Recap: The Legendary Alice Bag Kicks Off RBMA
music
recap

The first LA installment of the Red Bull Music Academy Festival kicked off last Friday at MOCA’s Ahmanson auditorium as fans gathered to soak up words of wisdom from feminist punk icon, Alice Bag.

Born Alicia Armendariz, a Chicana from the East LA barrio, Bag was the lead singer and co-founder of the seminal LA punk band, The Bags. She sat down with Teri Gender Bender (Teresa Suarez) of Guadalajara-based punk band, Le Butcherettes, presented in partnership with Axis Mundo: Queer Networks in Chicano LA and the One National Gay and Lesbian Archives at the USC Libraries. It was a joy to see these two women, who represent the older and newer generations, “fan-girling” over each other, in mutual admiration and respect, and shared love for the Archie comic series.

Alice radiates magnetic charm, with bright purple hair and her signature wingtip cateye. Now approaching age 60, she is the best version of herself: powerful, confident and unstoppable. Teri, whose legs are covered in dramatic bruises after a recent show, questions Alice about her onstage persona and transforming the trauma of her abusive home into sheer power, unleashing rage onto unsuspecting audience members. Alice and Teri both share a similar experience as performers where they are almost in an out-of-body state, not conscious of the chaotic fury spilling out of themselves.  Alice recounts an incident from her book in which she singled out a male heckler at a show and grabbed his glasses off his face and crushed them to pieces under her heels. It was through her performing that she could process the internalized terror she had endured as a child.

Alice Bag Live at the Mabuhay Gardens January 1978/courtesy of Alice Bag

Through her intersectional work as an activist, youth educator and punk visionary fronting bands such as Castration Squad, Phag, Cholita, and Las Tres, she has inspired and empowered new generations. Bag has published two books, Violence Girl: East L.A. Rage To Hollywood Stage, A Chicana Punk Story and Pipe Bomb For the Soul, detailing her teaching experience in Nicaragua in the 1980s, where she was influenced by the teachings of Paolo Freire. She also talked about her work with Chicas Rockeras, a rock camp that empowers young girls in Southeast LA through music. Throughout her career, she has stayed true to her punk ethos of fearlessly living on her own terms, while working tirelessly on social issues ranging from immigration, LGBT rights, education, female empowerment and more.

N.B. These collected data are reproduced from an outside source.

(* ===== verification/Calls.v ===== *)
(** * The leaf futures

    Models the [poll] functions of src/src/calls/ (accept.rs, read.rs,
    write.rs, commit.rs, socket.rs).  A poll returns the future's new state and
    what [poll] returns. *)

From S2P Require Import Prelude UserData Io Task Slab BufPool BufRing Futures Runtime.

Section Calls.
Context `{!Profile, !CqueueFlags}.

(** ** accept.rs *)
Definition AcceptFuture_poll (self : AcceptFuture) : M World (AcceptFuture * Poll (Z + Z)) :=
  match self with
  | Accept_Pending fd =>
      submit_accept fd ;;!
      ret (Accept_Submited, Pending)
  | Accept_Submited =>
      let! res := current_result in
      if 0 <=? res then ret (self, Ready (inl (as_u32 res)))
      else ret (self, Ready (inr res))
  end.

Definition AcceptStream_poll_next (self : AcceptStream) : M World (AcceptStream * Poll (option Z)) :=
  match self.(as_state) with
  | Stream_Init =>
      submit_accept_multishot self.(as_listen_fd) ;;!
      ret (mkAcceptStream self.(as_listen_fd) Stream_Running, Pending)
  | Stream_Running =>
      let! result := current_result in
      if result <? 0
      then ret (mkAcceptStream self.(as_listen_fd) Stream_Done, Ready None)
      else
        let! flags := current_cqe_flags in
        let state := if more flags then Stream_Running else Stream_Done in
        ret (mkAcceptStream self.(as_listen_fd) state, Ready (Some (as_u32 result)))
  | Stream_Done => ret (self, Ready None)
  end.

(** ** read.rs *)
Definition checkout (buf_id fd bytes : Z) : M World RwBuffer :=
  with_borrow (
    let! pool := gets (fun w => w.(w_rt).(buffer)) in
    checkout_read 1 pool buf_id fd bytes).

Definition ReadFuture_poll (self : ReadFuture) : M World (ReadFuture * Poll (RwBuffer + Z)) :=
  match self with
  | Read_Init fd =>
      submit_read fd ;;!
      ret (Read_Pending fd, Pending)
  | Read_Pending fd =>
      let! bytes := current_result in
      let! flags := current_cqe_flags in
      if bytes <=? 0 then
        match buffer_select flags with
        | Some buf_id => release_read_buf buf_id
        | None => ret tt
        end ;;!
        ret (self, Ready (inr bytes))
      else
        let! buf_id := expect (buffer_select flags) "READ+BUFFER_SELECT: CQE positive sans buf_id" in
        let! rwbuf := checkout buf_id fd (as_u32 bytes) in
        ret (self, Ready (inl rwbuf))
  end.

Definition ReadStream_poll_next (self : ReadStream) : M World (ReadStream * Poll (option RwBuffer)) :=
  match self.(rs_state) with
  | Stream_Init =>
      submit_recv_multishot self.(rs_fd) ;;!
      ret (mkReadStream self.(rs_fd) Stream_Running, Pending)
  | Stream_Running =>
      let! result := current_result in
      let! flags := current_cqe_flags in
      if result <? 0
      then ret (mkReadStream self.(rs_fd) Stream_Done, Ready None)
      else
        let! buf_id := expect (buffer_select flags) "RECV_MULTISHOT: CQE positive sans buf_id" in
        let! buf := checkout buf_id self.(rs_fd) (as_u32 result) in
        let state := if more flags then Stream_Running else Stream_Done in
        ret (mkReadStream self.(rs_fd) state, Ready (Some buf))
  | Stream_Done => ret (self, Ready None)
  end.

(** ** write.rs *)
Definition WriteFuture_poll (self : WriteFuture) : M World (WriteFuture * Poll Z) :=
  match self with
  | Write_Init fd buf_id len =>
      submit_write fd buf_id len ;;!
      ret (Write_Pending, Pending)
  | Write_Pending =>
      let! res := current_result in
      ret (Write_Pending, Ready res)
  end.

(** What one completion adds to [faileds]: the two tests are not exclusive. *)
Definition write_failures (fd len result : Z) : list WriteResult :=
  (if result <? 0 then [Failed fd] else []) ++
  (if negb (as_u32 result =? len) then [Partial fd (as_u32 result)] else []).

Definition WriteMultipleFuture_poll (self : WriteMultipleFuture)
    : M World (WriteMultipleFuture * Poll (list WriteResult)) :=
  match self with
  | WriteMultiple_Init fds buffer len =>
      let! cloned := zoom pool_lens (WBuffer_clone buffer) in
      submit_multiple_write fds cloned len ;;!
      ret (WriteMultiple_Pending (as_u16 (Z.of_nat (length fds))) fds [] len buffer, Pending)
  | WriteMultiple_Pending in_fligth_count fds faileds len _buffer =>
      let! in_fligth_count := sub_w 16 in_fligth_count 1 in
      let! task_info := gets CURRENT_TASK in
      let gen_result := task_info.(ti_response_gen) in
      let! fd := expect (zlookup fds gen_result) "index out of bounds" in
      assert_ (negb (fd =? u32_max))
        "Re using a empty slot in WriteMultipleFuture::Pending there are some duplicate gen" ;;!
      let fds := zinsert gen_result u32_max fds in
      let faileds := faileds ++ write_failures fd len task_info.(ti_result) in
      if in_fligth_count =? 0 then
        with_borrow_mut (advance_syscall_nb task_info.(ti_tag)) ;;!
        let! task_info := gets CURRENT_TASK in
        modify (set_current (set_to_next_task task_info)) ;;!
        ret (WriteMultiple_Pending in_fligth_count fds [] len _buffer, Ready faileds)
      else ret (WriteMultiple_Pending in_fligth_count fds faileds len _buffer, Pending)
  | WriteMultiple_Poisoned => ub "unreachable_unchecked in WriteMultipleFuture::poll"
  end.

(** ** commit.rs *)
Definition CommitFuture_poll (self : CommitFuture) : M World (CommitFuture * Poll Z) :=
  match self with
  | Commit_Init ptr buf_idx fd_idx len =>
      submit_commit_write ptr fd_idx len (as_u16 buf_idx) ;;!
      ret (Commit_Pending buf_idx, Pending)
  | Commit_Pending buf_idx =>
      release_read_buf buf_idx ;;!
      let! res := current_result in
      ret (self, Ready res)
  end.

(** ** socket.rs *)
Definition sockaddr_in_size : Z := 16.

Definition SocketFuture_poll (self : SocketFuture) : M World (SocketFuture * Poll Z) :=
  match self with
  | Socket_Create addr =>
      submit_socket ;;!
      ret (Socket_Connecting 0 addr, Pending)
  | Socket_Connecting fd addr =>
      if fd =? 0 then
        let! res := current_result in
        let slot := as_u32 res in
        submit_connect slot addr sockaddr_in_size ;;!
        ret (Socket_Connecting slot addr, Pending)
      else ret (Socket_Pending, Ready fd)
  | Socket_Pending => panic "internal error: entered unreachable code"
  end.

(** ** The leaf of an [await] *)
Definition lift_poll {S A B} (wrap : S -> Leaf B) (item : S -> A -> B) (r : S * Poll A)
    : Leaf B * Poll B :=
  (wrap r.1, match r.2 with Ready a => Ready (item r.1 a) | Pending => Pending end).

Definition poll_leaf {A} (l : Leaf A) : M World (Leaf A * Poll A) :=
  match l with
  | LAccept f => let! r := AcceptFuture_poll f in ret (lift_poll LAccept (fun _ a => a) r)
  | LAcceptNext s => let! r := AcceptStream_poll_next s in ret (lift_poll LAcceptNext (fun s a => (a, s)) r)
  | LRead f => let! r := ReadFuture_poll f in ret (lift_poll LRead (fun _ a => a) r)
  | LReadNext s => let! r := ReadStream_poll_next s in ret (lift_poll LReadNext (fun s a => (a, s)) r)
  | LWrite f => let! r := WriteFuture_poll f in ret (lift_poll LWrite (fun _ a => a) r)
  | LWriteMultiple f => let! r := WriteMultipleFuture_poll f in ret (lift_poll LWriteMultiple (fun _ a => a) r)
  | LCommit f => let! r := CommitFuture_poll f in ret (lift_poll LCommit (fun _ a => a) r)
  | LSocket f => let! r := SocketFuture_poll f in ret (lift_poll LSocket (fun _ a => a) r)
  end.
End Calls.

Bag never stopped to think about the societal odds stacked against her. Her father, despite being physically abusive towards her mother, had always encouraged her, even convinced her that she could become the president of the United States or a brain surgeon someday. This fantasy started to fade when she realized that people who looked like her were never be in positions of power. It was through a music teacher who got her a paid gig that she discovered that singing could be her ticket out of her brutal home life. While many of her female friends focused on being groupies, she was adamant about carving out her own space in the male-dominated punk scene. She staked her claim as a punk hero while proudly maintaining her identity as a Chicana, boasting her love for Ranchera music and Lucha Libre.

Alice Bag and Margot Reyes, Cambridge Apostles/courtesy of Alice Bag

When old video clips are projected onto the screen, she cringes at the young version of herself. One such clip was taken from a show at The Troubador involving a full-on brawl after Tom Waits instigated a beef with her then-boyfriend and Bags dummer, Nickey Beat. She does not enjoy watching old footage of herself seemingly discombobulated and unsure, as though “floating in air”. Another clip was pulled from Penelope Spheeris’s 1981 Decline of Western Civilization, which Bag described as having overlooked some crucial bands in the early LA punk scene, such as The Screamers and The Weirdos. She looks back on this time as being the onset of The Bag’s breakup amidst the deteriorating punk scene plagued by drugs and toxic masculinity.

Bag is simultaneously a fearless pioneer and down to earth, happy to talk to people who are interested in her story. “I feel honored to be in a position where anyone cares what I have to say”. She deals with all the normal struggles of being a parent. she relayed a humorous story in which her teenage daughter was embarrassed to be seen shopping with her. She chalks it up to being a good parent. “Kids should be taught to question authority. You are their first authority figure, so they should rebel against you. But you have to remember to take care of yourself so you can nurture the ones you love”.

photo Rick Castro

Always relevant, Bag lists some contemporary artists who inspire her. The list includes her friends and collaborators Lysa Flores as well as Phranc, who she teams up with in the band Phag, plus Riot Girl mainstays Alison Wolfe, Kathleen Hannah,  Irene Diaz, Victoria Ruiz of The Downtown Boys, and the all female rock band, Fanny, fronted by Filipina singer June Millington. Alice just hosted ‘Turn It Up’! – A benefit to aid in the relief efforts for Mexico and Puerto Rico on Oct. 12, at The Echoplex. Guests included San Cha, Maya Jupiter, Dorian Wood, Teri Gender Bender, Lysa Flores and more.